Since John of the Cross is a canonized saint of the Church, we will not be surprised that his life should come across as quite special. Some of what made him extraordinary in his response to God had to do with how his life’s circumstances and talents played out. His poor background, his natural gifts as a thinker and a poet, and his experiences of rejection all are part of what life presented to him. These realities affected his response to God’s love. They all presented him with challenges that daunted him somewhat but also made him the man and the saint he became. For John, an embrace of simplicity took root: a desire for quiet peace came to characterize him, and loving service of people won out over any possible bitterness stemming from relational burdens.

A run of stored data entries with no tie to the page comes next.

(** A frame before the newest one is complete: the averages it moves. *)
Definition measure_frame (self : t) (previous : FrameSample.t) (extended : Z) : t :=
  let frame_ms := ticks_ms (saturating_sub extended (first_timestamp previous)) in
  let received_ms := F64.max (F64.sub (elapsed_ms (last_at previous) (first_at previous))
                                      (FrameSample.sender_gap_ms previous)) F64.half in
  if F64.lt F64.zero frame_ms && F64.lt frame_ms F64.thousand then
    let average_frame := smooth (average_frame_ms self) frame_ms in
    let self := self <| average_frame_ms := Some average_frame |> in
    let self := self <| average_receive_kbps := Some (smooth (average_receive_kbps self)
      (F64.div (F64.mul (F64.of_Z (FrameSample.bytes previous)) (F64.of_Z 8)) received_ms)) |> in
    let self := self <| average_utilization_percent := Some (smooth (average_utilization_percent self)
      (F64.min (F64.div (F64.mul (F64.of_Z 100) received_ms) average_frame) (F64.of_Z 100))) |> in
    let self := self <| frames_observed := saturating_add32 (frames_observed self) 1 |> in
    if frames_observed self mod 60 =? 0
    then self <| minimum_transit_ms := (fun minimum => F64.add minimum F64.half) <$> minimum_transit_ms self |>
    else self
  else self.

Definition observe (self : t) (sample : PacketBandwidthSample) : outcome Empty_set t :=
  let '{| sample_frame_number := frame_number; sample_sequence := sequence; sample_timestamp := timestamp;
          sample_bytes := bytes; sample_started := started; sample_ended := ended;
          sample_received_at := at_ |} := sample in
  let first := match first_arrival self with Some first => first | None => at_ end in
  let self := self <| first_arrival := Some first |> in
  match extend_timestamp self timestamp with
  | None => mret self
  | Some extended =>
      self ← record_transit self at_ first timestamp extended;
      let fresh := {| number := frame_number; first_at := at_; last_at := at_; first_timestamp := extended;
        FrameSample.last_timestamp := extended; last_sequence := sequence; FrameSample.bytes := bytes;
        FrameSample.sender_gap_ms := F64.zero; FrameSample.started := started; FrameSample.ended := ended;
        contiguous := true |} in
      match active_frame self with
      | None => mret (self <| active_frame := Some fresh |>)
      | Some previous =>
          if number previous =? frame_number
          then mret (self <| active_frame := Some (continue_frame previous sequence extended bytes at_ ended) |>)
          else
            let distance := as_u32 (frame_number - number previous) in
            if (distance =? 0) || (0x80000000 <=? distance) then mret self else
            let self := self <| lossy_frames := saturating_add32 (lossy_frames self) (saturating_sub distance 1) |> in
            let self := if FrameSample.started previous && FrameSample.ended previous && contiguous previous
              then measure_frame self previous extended
              else self <| lossy_frames := saturating_add32 (lossy_frames self) 1 |> in
            mret (self <| active_frame := Some fresh |>)
      end
  end.

(** [((now_ms - transit).max(0.0) * 90.0) as u64 & 0x7fff_ffff] *)
Definition server_time (now_ms transit : f64) : Z :=
  as_u32 (Z.land (F64.to_u64 (F64.mul (F64.max (F64.sub now_ms transit) F64.zero) (F64.of_Z 90))) 0x7fffffff).

Definition report_default : BandwidthFeedback := {|
  minimum_server_time := 0; median_server_time := 0; queue_delay_us := 0; jitter_us := 0;
  utilization_percent := 0; estimate_kbps := 0; Control.lossy_frames := 0 |}.

Definition report (self : t) (at_ : Z) : outcome Empty_set BandwidthFeedback :=
  match first_arrival self, minimum_transit_ms self with
  | Some first, Some minimum =>
      front ← slice (transits self) 0 (transit_count self);
      back ← slice (transits self) (transit_count self) (zlen (transits self));
      let samples := F64.sort front ++ back in
      median_index ← expect (checked_sub (transit_count self) 1);
      median ← samples.[median_index / 2];
      let now_ms := elapsed_ms at_ first in
      mret {|
        minimum_server_time := server_time now_ms minimum;
        median_server_time := server_time now_ms median;
        queue_delay_us := F64.to_u32 (F64.mul (F64.max (F64.sub (latest_transit_ms self) minimum) F64.zero) F64.thousand);
        jitter_us := F64.to_u16 (F64.min (F64.mul (jitter_ms self) F64.thousand) (F64.of_Z U16_MAX));
        utilization_percent := if 100 <=? frames_observed self
          then F64.to_u8 (match average_utilization_percent self with Some x => x | None => F64.zero end) else 0;
        estimate_kbps := if 100 <=? frames_observed self
          then F64.to_u32 (match average_receive_kbps self with Some x => x | None => F64.zero end) else 0;
        Control.lossy_frames := lossy_frames self
      |}
  | _, _ => mret report_default
  end.
End BandwidthEstimator.

(** ** Invariant *)

Import BandwidthEstimator.

Record estimator_ok (s : t) : Prop := {
  eo_transits : zlen (transits s) = TRANSIT_SAMPLES;
  eo_count : 0 <= transit_count s <= TRANSIT_SAMPLES;
  eo_next : 0 <= transit_next s < TRANSIT_SAMPLES;
  eo_minimum : is_Some (minimum_transit_ms s) -> 1 <= transit_count s;
  eo_frames : is_u32 (frames_observed s);
  eo_lossy : is_u32 (BandwidthEstimator.lossy_frames s);
  (** the slots that are not filled yet come after the filled ones *)
  eo_fill : transit_count s < TRANSIT_SAMPLES -> transit_next s = transit_count s;
  eo_seen : is_Some (active_frame s) -> is_Some (first_arrival s) /\ is_Some (minimum_transit_ms s)
}.

(** The fields of a report fit the record it is sent in. *)
Record feedback_typed (b : BandwidthFeedback) : Prop := {
  ft_minimum : 0 <= minimum_server_time b < 2 ^ 31;
  ft_median : 0 <= median_server_time b < 2 ^ 31;
  ft_queue : is_u32 (queue_delay_us b);
  ft_jitter : is_u16 (jitter_us b);
  ft_utilization : is_u8 (utilization_percent b);
  ft_estimate : is_u32 (estimate_kbps b);
  ft_lossy : is_u32 (Control.lossy_frames b)
}.

Lemma default_ok : estimator_ok default.
Proof. constructor; vm_compute; try (split; congruence); try congruence; by intros [? ?]. Qed.

Lemma saturating_add32_range a b : 0 <= a -> 0 <= b -> is_u32 (saturating_add32 a b).
Proof. unfold saturating_add32, is_u32, U32_MAX. lia. Qed.

(** Everything but the loss counter and the active frame: what [record_transit]
    changes and keeps. *)
Lemma record_transit_spec s at_ first timestamp extended :
  estimator_ok s ->
  exists s', record_transit s at_ first timestamp extended = Ok s' /\ estimator_ok s'
    /\ active_frame s' = active_frame s /\ BandwidthEstimator.lossy_frames s' = BandwidthEstimator.lossy_frames s
    /\ last_timestamp s' = Some (timestamp, extended) /\ 1 <= transit_count s'
    /\ first_arrival s' = first_arrival s /\ is_Some (minimum_transit_ms s').
Proof.
  intros [H1 H2 H3 H4 H5 H6 H7 H8]. unfold record_transit, TRANSIT_SAMPLES in *.
  set (transit_ms := F64.sub _ _). destruct (previous_transit_ms s) eqn:Ep.
  all: cbn [transits transit_next transit_count previous_transit_ms minimum_transit_ms latest_transit_ms jitter_ms
    last_timestamp const]; unfold const; cbn; rewrite Ep; cbn.
  all: rewrite set_idx_Ok by lia; obind; eexists; (split; [reflexivity|]); (split; [|split_and!; [done|done|done|cbn; lia|done|by eexists]]).
  all: constructor; cbn; rewrite ?zlen_insert; unfold TRANSIT_SAMPLES; try done; try lia.
  all: try (apply Z.mod_pos_bound; lia).
  all: try (intros Hc; rewrite Z.mod_small; lia).
  all: by intros (? & _)%H8; split; [|by eexists].
Qed.

Lemma measure_frame_spec s previous extended :
  estimator_ok s ->
  estimator_ok (measure_frame s previous extended)
  /\ active_frame (measure_frame s previous extended) = active_frame s
  /\ BandwidthEstimator.lossy_frames (measure_frame s previous extended) = BandwidthEstimator.lossy_frames s
  /\ last_timestamp (measure_frame s previous extended) = last_timestamp s.
Proof.
  intros [H1 H2 H3 H4 H5 H6 H7 H8]. unfold measure_frame.
  destruct (_ && _); [|by split_and!]. pose proof (saturating_add32_range (frames_observed s) 1) as Hf.
  unfold is_u32 in *. cbn [frames_observed]. unfold const. cbn.
  destruct (_ =? 0); (split; [|by split_and!]); constructor; cbn; unfold const; try done; try (apply Hf; lia).
  - intros [x Hx]. apply H4. destruct (minimum_transit_ms s); [by eexists|done].
  - intros (H & y & ->)%H8. split; [done|by eexists].
Qed.

Lemma observe_parity_spec s frame_number sequence :
  estimator_ok s ->
  estimator_ok (observe_parity s frame_number sequence)
  /\ BandwidthEstimator.lossy_frames (observe_parity s frame_number sequence) = BandwidthEstimator.lossy_frames s.
Proof.
  intros Hok. unfold observe_parity. destruct (active_frame s) eqn:Ha; [|done]. destruct (_ && _); [|done].
  destruct (_ =? _); (split; [|done]); destruct Hok as [H1 H2 H3 H4 H5 H6 H7 H8]; (constructor; try done); intros _; apply H8; rewrite Ha; by eexists.
Qed.

Lemma set_first_ok s first :
  estimator_ok s -> estimator_ok (s <| first_arrival := Some first |>).
Proof.
  intros [H1 H2 H3 H4 H5 H6 H7 H8]. constructor; try done. intros (_ & ?)%H8. split; [by eexists|done].
Qed.

Lemma set_active_ok s fr :
  estimator_ok s -> is_Some (first_arrival s) /\ is_Some (minimum_transit_ms s) ->
  estimator_ok (s <| active_frame := fr |>).
Proof. intros [] ?. by constructor. Qed.

Lemma lose_frames_ok s n :
  estimator_ok s -> 0 <= n ->
  estimator_ok (s <| BandwidthEstimator.lossy_frames := saturating_add32 (BandwidthEstimator.lossy_frames s) n |>).
Proof.
  intros [] Hn. constructor; try done. apply saturating_add32_range; [|done]. unfold is_u32 in *. lia.
Qed.

Lemma observe_ok s sample :
  estimator_ok s ->
  exists s', observe s sample = Ok s' /\ estimator_ok s'.
Proof.
  intros Hok. destruct sample as [f q ts b st en at_]. unfold observe.
  set (first := match first_arrival s with Some _ => _ | None => _ end).
  pose proof (set_first_ok s first Hok) as Hok1.
  destruct (extend_timestamp _ ts) as [extended|]; [|eexists; split; [reflexivity|done]].
  destruct (record_transit_spec _ at_ first ts extended Hok1) as (s1 & -> & Hok2 & _ & _ & _ & _ & Hfa & Hm). obind.
  assert (Hs1 : is_Some (first_arrival s1) /\ is_Some (minimum_transit_ms s1)) by (rewrite Hfa; split; [by eexists|done]).
  destruct (active_frame s1) as [previous|] eqn:Ha; [|eexists; split; [reflexivity|by apply set_active_ok]].
  destruct (_ =? f); [eexists; split; [reflexivity|by apply set_active_ok]|].
  destruct (_ || _); [eexists; split; [reflexivity|done]|].
  set (s2 := s1 <| BandwidthEstimator.lossy_frames := _ |>).
  assert (Hok3 : estimator_ok s2) by (apply lose_frames_ok; [done|apply saturating_sub_nonneg]).
  eexists. split; [reflexivity|]. destruct (_ && _ && _).
  - destruct (measure_frame_spec s2 previous extended Hok3) as (Hok4 & Ha4 & _).
    apply set_active_ok; [done|]. apply (eo_seen _ Hok4). rewrite Ha4. by exists previous.
  - apply set_active_ok; [apply lose_frames_ok; [done|lia]|done].
Qed.

(** ** Runs *)

Inductive bandwidth_event :=
  | Media (sample : PacketBandwidthSample)
  | Parity (frame_number sequence : Z).

Definition bandwidth_step (s : t) (e : bandwidth_event) : outcome Empty_set t :=
  match e with
  | Media sample => observe s sample
  | Parity frame_number sequence => mret (observe_parity s frame_number sequence)
  end.

Lemma bandwidth_run_ok es s :
  estimator_ok s -> exists s', ofold bandwidth_step es s = Ok s' /\ estimator_ok s'.
Proof.
  revert s. induction es as [|e es IH]; intros s Hs; cbn [ofold]; [by exists s|].
  destruct e as [sample|f q]; cbn [bandwidth_step].
  - destruct (observe_ok s sample Hs) as (s1 & -> & Hs1). obind. by apply IH.
  - unfold mret, outcome_ret. obind. apply IH. by apply observe_parity_spec.
Qed.

Lemma server_time_range now_ms transit : 0 <= server_time now_ms transit < 2 ^ 31.
Proof.
  unfold server_time, as_u32. change 0x7fffffff with (Z.ones 31). rewrite Z.land_ones by lia.
  pose proof (Z.mod_pos_bound (F64.to_u64 (F64.mul (F64.max (F64.sub now_ms transit) F64.zero) (F64.of_Z 90))) (2 ^ 31) ltac:(lia)).
  rewrite Z.mod_small; lia.
Qed.
Lemma iter_saturating k u :
  0 <= u -> u + Z.of_nat k < U64_MAX -> Nat.iter k (fun u => saturating_add64 u 1) u = u + Z.of_nat k.
Proof.
  intros Hu. induction k as [|k IH]; intros Hk; [cbn; lia|]. cbn [Nat.iter nat_rect]. fold (Nat.iter k (fun u => saturating_add64 u 1) u).
  change (nat_rect _ _ _ k) with (Nat.iter k (fun u => saturating_add64 u 1) u). rewrite IH by lia.
  rewrite saturating_add64_small by (unfold U64_MAX in *; lia). lia.
Qed.

Lemma record_assembly_bounded s f at_ : stages_bounded s -> stages_bounded (record_assembly s f at_).
Proof.
  intros Hs. destruct (record_assembly_spec s f at_ Hs) as (d & k & -> & _ & _ & Hnd & Hl).
  destruct Hs. by constructor.
Qed.
Lemma retire_undelivered_bounded s f : stages_bounded s -> stages_bounded (retire_undelivered s f).
Proof.
  intros [H1 H2 H3]. unfold retire_undelivered. destruct (take_first _ _) as [[x d]|] eqn:E; [|by constructor].
  apply take_frame_spec in E as (_ & Hl & Hnd & _); [|done]. constructor; cbn; unfold const; try done. lia.
Qed.
Lemma record_admission_bounded s f at_ : stages_bounded s -> stages_bounded (record_admission s f at_).1.
Proof.
  intros [H1 H2 (W1 & W2 & W3)]. unfold record_admission.
  change (delivered (_ <| last_admitted_at := Some at_ |>)) with (delivered s).
  destruct (take_first _ _) as [[[g at'] d]|] eqn:E; [|by constructor].
  apply take_frame_spec in E as (_ & Hl & Hnd & _); [|done]. constructor; cbn; unfold const; try done; [lia|].
  unfold windows_ok. cbn. unfold const. split_and!; [apply push_sample_length|done|done].
Qed.
Lemma record_ack_queued_bounded s a b at_ : stages_bounded s -> stages_bounded (record_ack_queued s a b at_).
Proof.
  intros [H1 H2 (W1 & W2 & W3)]. unfold record_ack_queued.
  destruct (match epoch_started_at _ with Some _ => _ | None => _ end); [by constructor|destruct a as [a|]].
  all: constructor; cbn; unfold const; try done.
  all: unfold windows_ok; cbn; unfold const; split_and!; try done; apply push_sample_length.
Qed.
Lemma reset_epoch_bounded s at_ : stages_bounded s -> stages_bounded (reset_epoch s at_).
Proof. intros []. constructor; cbn; [constructor|by vm_compute|done]. Qed.

Lemma stage_step_bounded s e : stages_bounded s -> stages_bounded (stage_step s e).
Proof.
  destruct e; cbn [stage_step]; eauto using record_assembly_bounded, retire_undelivered_bounded,
    record_admission_bounded, record_ack_queued_bounded, reset_epoch_bounded.
Qed.

(** Each event keeps the accounts. *)
Lemma stage_step_ok n s e : stages_ok n s -> n + 1 < U64_MAX -> stages_ok (n + 1) (stage_step s e).
Proof.
  intros [H1 (r & Hr & Hb) H5 H6 H7 H8 H9] Hn. pose proof (stage_step_bounded s e H1) as Hb'.
  pose proof (zlen_nonneg (delivered s)) as Hd0. pose proof (sb_pending _ H1) as Hd. unfold DELIVERY_STAMP_CAPACITY in Hd.
  assert (Hsat : forall z, 0 <= z <= n -> saturating_add64 z 1 = z + 1)
    by (intros; apply saturating_add64_small; unfold U64_MAX in *; lia).
  destruct e as [f at_|f|f at_|a b at_|at_]; cbn [stage_step] in *.
  - destruct (record_assembly_spec s f at_ H1) as (d & k & Heq & Hl & Hk & _ & _). rewrite Heq in *.
    pose proof (zlen_nonneg d).
    constructor; [exact Hb'|..]; cbn; unfold const; rewrite ?Hsat, ?iter_saturating by (unfold U64_MAX in *; lia); try done; try lia.
    exists r. cbn. unfold const. rewrite ?Hsat, ?iter_saturating by (unfold U64_MAX in *; lia).
    rewrite zlen_app. unfold zlen at 2. cbn. lia.
  - revert Hb'. unfold retire_undelivered. destruct (take_first _ _) as [[x d]|] eqn:E; intros Hb'.
    + apply take_frame_spec in E as (_ & Hl & _); [|apply H1].
      constructor; [exact Hb'|..]; cbn; unfold const; cbn; rewrite ?Hsat by lia; try done; try lia.
      exists (r + 1). cbn. unfold const. cbn. rewrite ?Hsat by lia. lia.
    + constructor; [exact Hb'|..]; cbn; unfold const; cbn; rewrite ?Hsat by lia; try done; try lia.
      exists r. cbn. unfold const. cbn. rewrite ?Hsat by lia. lia.
  - revert Hb'. unfold record_admission.
    change (delivered (_ <| last_admitted_at := Some at_ |>)) with (delivered s).
    destruct (take_first _ _) as [[[g at'] d]|] eqn:E; intros Hb'.
    + apply take_frame_spec in E as (_ & Hl & _); [|apply H1].
      constructor; [exact Hb'|..]; cbn; unfold const; cbn; rewrite ?Hsat by lia; try done; try lia.
      exists r. cbn. unfold const. cbn. rewrite ?Hsat by lia. lia.
    + constructor; [exact Hb'|..]; cbn; unfold const; cbn; rewrite ?Hsat by lia; try done; try lia.
      exists r. cbn. unfold const. cbn. rewrite ?Hsat by lia. lia.
  - revert Hb'. unfold record_ack_queued.
    destruct (match epoch_started_at _ with Some _ => _ | None => _ end); [|destruct a as [a|]]; intros Hb'.
    all: constructor; [exact Hb'|..]; cbn; unfold const; cbn; rewrite ?Hsat by lia; try done; try lia.
    all: exists r; cbn; unfold const; cbn; lia.
  - revert Hb'. unfold reset_epoch. intros Hb'.
    assert (Hadd : saturating_add64 (unmatched_deliveries s) (zlen (delivered s)) = unmatched_deliveries s + zlen (delivered s))
      by (apply saturating_add64_small; unfold U64_MAX in *; lia).
    constructor; [exact Hb'|..]; cbn; unfold const; cbn; rewrite ?Hadd; try done; try lia.
    exists r. cbn. unfold const. cbn. rewrite ?Hadd. change (zlen []) with 0. lia.
Qed.

Definition occurred (p : stage_event -> bool) (es : list stage_event) : Z := zlen (List.filter p es).
Definition is_assembled e := match e with Assembled _ _ => true | _ => false end.
Definition is_undelivered e := match e with Undelivered _ => true | _ => false end.
Definition is_admitted e := match e with AdmittedFrame _ _ => true | _ => false end.
Definition is_ack_queued e := match e with AckQueued _ _ _ => true | _ => false end.
Definition b2n (b : bool) : Z := if b then 1 else 0.

(** What each event adds to the totals. *)
Lemma stage_step_totals n s e :
  stages_ok n s -> n + 1 < U64_MAX ->
  let s' := stage_step s e in
  assembled_frames_total s' = assembled_frames_total s + b2n (is_assembled e)
  /\ undelivered_frames_total s' = undelivered_frames_total s + b2n (is_undelivered e)
  /\ admitted_frames_total s' = admitted_frames_total s + b2n (is_admitted e)
  /\ queued_ack_frames_total s' = queued_ack_frames_total s + b2n (is_ack_queued e).
Proof.
  intros [_ _ H5 H6 H7 H8 _] Hn.
  assert (Hsat : forall z, 0 <= z <= n -> saturating_add64 z 1 = z + 1)
    by (intros; apply saturating_add64_small; unfold U64_MAX in *; lia).
  destruct e; cbn [stage_step is_assembled is_undelivered is_admitted is_ack_queued b2n].
  - unfold record_assembly. destruct (match take_first _ _ with Some _ => _ | None => _ end) as [d u].
    destruct (evict d u) as [d' u']. cbn. unfold const. rewrite !Hsat by lia. lia.
  - unfold retire_undelivered. destruct (take_first _ _) as [[? ?]|]; cbn; unfold const; rewrite !Hsat by lia; lia.
  - unfold record_admission. destruct (take_first _ _) as [[[? ?] ?]|]; cbn; unfold const; rewrite !Hsat by lia; lia.
  - unfold record_ack_queued. destruct (match epoch_started_at _ with Some _ => _ | None => _ end);
      [|destruct assembled_at]; cbn; unfold const; rewrite !Hsat by lia; lia.
  - cbn. lia.
Qed.

Lemma occurred_cons p e es : occurred p (e :: es) = b2n (p e) + occurred p es.
Proof. unfold occurred. cbn [List.filter]. destruct (p e); rewrite ?zlen_cons; cbn [b2n]; lia. Qed.

Lemma stage_run_ok es n s :
  stages_ok n s -> n + zlen es < U64_MAX ->
  let s' := foldl stage_step s es in
  stages_ok (n + zlen es) s'
  /\ assembled_frames_total s' = assembled_frames_total s + occurred is_assembled es
  /\ undelivered_frames_total s' = undelivered_frames_total s + occurred is_undelivered es
  /\ admitted_frames_total s' = admitted_frames_total s + occurred is_admitted es
  /\ queued_ack_frames_total s' = queued_ack_frames_total s + occurred is_ack_queued es.
Proof.
  revert n s. induction es as [|e es IH]; intros n s Hs Hn; cbn [foldl].
  { change (zlen []) with 0. unfold occurred. cbn. rewrite !Z.add_0_r. done. }
  rewrite zlen_cons in Hn. pose proof (zlen_nonneg es).
  destruct (stage_step_totals n s e Hs ltac:(lia)) as (T1 & T2 & T3 & T4).
  destruct (IH (n + 1) (stage_step s e)) as (Hok & R1 & R2 & R3 & R4); [apply stage_step_ok; [done|lia]|lia|].
  rewrite zlen_cons, !occurred_cons. replace (n + (1 + zlen es)) with (n + 1 + zlen es) by lia.
  split; [done|]. lia.
Qed.

Lemma snapshot_ok s :
  stages_bounded s ->
  exists snap, snapshot s = Ok snap
    /\ FrameStageTimings.pending_deliveries snap = zlen (delivered s)
    /\ FrameStageTimings.assembled_frames_total snap = assembled_frames_total s
    /\ FrameStageTimings.admitted_frames_total snap = admitted_frames_total s
    /\ FrameStageTimings.undelivered_frames_total snap = undelivered_frames_total s
    /\ FrameStageTimings.unmatched_deliveries snap = unmatched_deliveries s
    /\ FrameStageTimings.unmatched_admissions snap = unmatched_admissions s
    /\ FrameStageTimings.delivery_window_samples snap <= STAGE_SAMPLE_CAPACITY
    /\ FrameStageTimings.ack_window_samples snap <= STAGE_SAMPLE_CAPACITY
    /\ summarize (delivery_to_admission_us s) = Ok (FrameStageTimings.delivery_to_admission snap)
    /\ summarize (admission_to_control_queue_us s) = Ok (FrameStageTimings.admission_to_control_queue snap)
    /\ summarize (assembled_to_control_queue_us s) = Ok (FrameStageTimings.assembled_to_control_queue snap).
Proof.
  intros [_ _ (W1 & W2 & W3)].
  assert (Hsum : forall l, exists x, summarize l = Ok x).
  { intros l. destruct (summarize_spec l) as [(_ & ->)|(a & b & c & -> & _)]; by eexists. }
  unfold snapshot. destruct (Hsum (delivery_to_admission_us s)) as (x & ->).
  destruct (Hsum (admission_to_control_queue_us s)) as (y & ->).
  destruct (Hsum (assembled_to_control_queue_us s)) as (z & ->). obind.
  eexists. split; [reflexivity|]. by split_and!.
Qed.

(** Whatever the receiver, the decoder and the control channel report (fewer
    than 2^64 - 1 events), the stage timings lose no frame: the totals count the
    events, the frames assembled are those pending, pushed out, admitted or
    retired, at most 512 of them pending and each under one stamp, and the
    snapshot is produced without a panic from windows of at most 256 samples,
    each summarised by its nearest-rank median and 95th percentile and its
    maximum. *)
Theorem stage_accounting (es : list stage_event) (Hn : zlen es < U64_MAX) :
  let s := foldl stage_step default es in
  exists snap retired, snapshot s = Ok snap
    /\ FrameStageTimings.assembled_frames_total snap = occurred is_assembled es
    /\ FrameStageTimings.admitted_frames_total snap = occurred is_admitted es
    /\ FrameStageTimings.undelivered_frames_total snap = occurred is_undelivered es
    /\ 0 <= retired <= occurred is_undelivered es
    /\ occurred is_assembled es
       = FrameStageTimings.pending_deliveries snap + FrameStageTimings.unmatched_deliveries snap
         + (occurred is_admitted es - FrameStageTimings.unmatched_admissions snap) + retired
    /\ FrameStageTimings.pending_deliveries snap <= DELIVERY_STAMP_CAPACITY
    /\ NoDup (map fst (delivered s))
    /\ FrameStageTimings.delivery_window_samples snap <= STAGE_SAMPLE_CAPACITY
    /\ FrameStageTimings.ack_window_samples snap <= STAGE_SAMPLE_CAPACITY
    /\ match FrameStageTimings.delivery_to_admission snap with
       | None => delivery_to_admission_us s = []
       | Some summary => exists a b c,
           summary = {| p50_ms := F64.div (F64.of_Z a) NANOS_PER_MILLI; p95_ms := F64.div (F64.of_Z b) NANOS_PER_MILLI;
                        max_ms := F64.div (F64.of_Z c) NANOS_PER_MILLI |}
           /\ nearest_rank 50 (delivery_to_admission_us s) a /\ nearest_rank 95 (delivery_to_admission_us s) b
           /\ c ∈ delivery_to_admission_us s /\ Forall (fun x => x <= c) (delivery_to_admission_us s) /\ a <= b <= c
       end.
Proof.
  destruct (stage_run_ok es 0 default default_stages_ok Hn) as (Hok & T1 & T2 & T3 & T4).
  pose proof (so_bounded _ _ Hok) as Hsb.
  destruct (snapshot_ok _ Hsb) as (snap & Hsnap & S1 & S2 & S3 & S4 & S5 & S6 & S7 & S8 & S9 & _ & _).
  destruct (so_accounted _ _ Hok) as (retired & Hr & Hb). cbn in T1, T2, T3, T4.
  cbv zeta. exists snap, retired. split_and!; try done; try lia.
  - rewrite S1. apply Hsb.
  - apply Hsb.
  - destruct (summarize_spec (delivery_to_admission_us (foldl stage_step default es))) as [(Hnil & He)|(a & b & c & He & Hs)];
      rewrite He in S9; injection S9 as <-; [done|]. exists a, b, c. by split.
Qed.

(** Frame 1 is admitted 3 ms after its assembly, frame 2 is retired, frame 3 is
    still pending, and frame 9 was never assembled. *)
Lemma stage_accounting_witness :
  zlen [Assembled 1 0; Assembled 2 1000000; AdmittedFrame 1 3000000; Undelivered 2; Assembled 3 4000000; AdmittedFrame 9 5000000] < U64_MAX
  /\ exists snap retired,
    snapshot (foldl stage_step default
      [Assembled 1 0; Assembled 2 1000000; AdmittedFrame 1 3000000; Undelivered 2; Assembled 3 4000000; AdmittedFrame 9 5000000]) = Ok snap
    /\ 3 = FrameStageTimings.pending_deliveries snap + FrameStageTimings.unmatched_deliveries snap
         + (2 - FrameStageTimings.unmatched_admissions snap) + retired.
Proof.
  split; [by vm_compute|].
  destruct (stage_accounting [Assembled 1 0; Assembled 2 1000000; AdmittedFrame 1 3000000; Undelivered 2; Assembled 3 4000000;
    AdmittedFrame 9 5000000] ltac:(by vm_compute)) as (snap & retired & Hs & _ & _ & _ & _ & Hb & _).
  exists snap, retired. split; [exact Hs|exact Hb].
Defined.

“I’m only human” can be an expression often used too narrowly to mean that people are bound to make mistakes and to sin. Saints, while they are human and remain so even in heaven, can teach us how to be human in the best sense. God our Creator has made us, as the Bible teaches us, in his own image. God has given us knowledge, freedom, and a capacity to grow in virtue. While we fall into sin, Jesus gives us the opportunity to be forgiven and strengthened. In baptism, we have faith, hope, and love poured into us. We are saints-in-the-making. The lives of reliably attractive saints, real people who have finished their earthly journeys, can help us. The “saints by our side,” and not up on those pedestals, guide us in life and toward heaven.